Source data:
┌──

(** * ClassQuiz: the data models of [classquiz/db/models.py]

    A shallow embedding of the pydantic and ormar models of ClassQuiz and of
    the validation code attached to them, followed by the properties that the
    design document states about them.

    Conventions.
    - A Python [str] is a [string], an [int] is a [Z], a [uuid.UUID] is its
      128-bit integer value, a [datetime] is a number of microseconds.
    - A Python [float] is an IEEE 754 binary64 value ([spec_float]).
    - Python exceptions are explicit: a computation that may raise returns an
      [outcome], and a model constructor returns either the record or a
      [construct_error].
    - Record fields carry a prefix naming their class, since several classes
      share field names ([answer], [title], [id], ...). *)

From Stdlib Require Import ZArith String Ascii List Bool.
From Corelib Require Import SpecFloat.
From stdpp Require Import base option list gmap strings fin_maps pretty.

Local Open Scope Z_scope.

(** ** Python exceptions and the monad of computations that may raise *)

Inductive exn : Type :=
  | ValueError (msg : string)
  | TypeError
  | IndexError
  | KeyError (key : string).

Inductive outcome (A : Type) : Type :=
  | Return (a : A)
  | Raise (e : exn).
Arguments Return {A} a.
Arguments Raise {A} e.

#[global] Instance outcome_ret : MRet outcome := fun A a => Return a.
#[global] Instance outcome_bind : MBind outcome :=
  fun A B (f : A -> outcome B) (m : outcome A) =>
  match m with
  | Return a => f a
  | Raise e => Raise e
  end.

└──

Problem to work on.
Where does "Python" appear in the records above? Copy each line that holds it.

The answer.
    - A Python [str] is a [string], an [int] is a [Z], a [uuid.UUID] is its
    - A Python [float] is an IEEE 754 binary64 value ([spec_float]).
    - Python exceptions are explicit: a computation that may raise returns an
(** ** Python exceptions and the monad of computations that may raise *)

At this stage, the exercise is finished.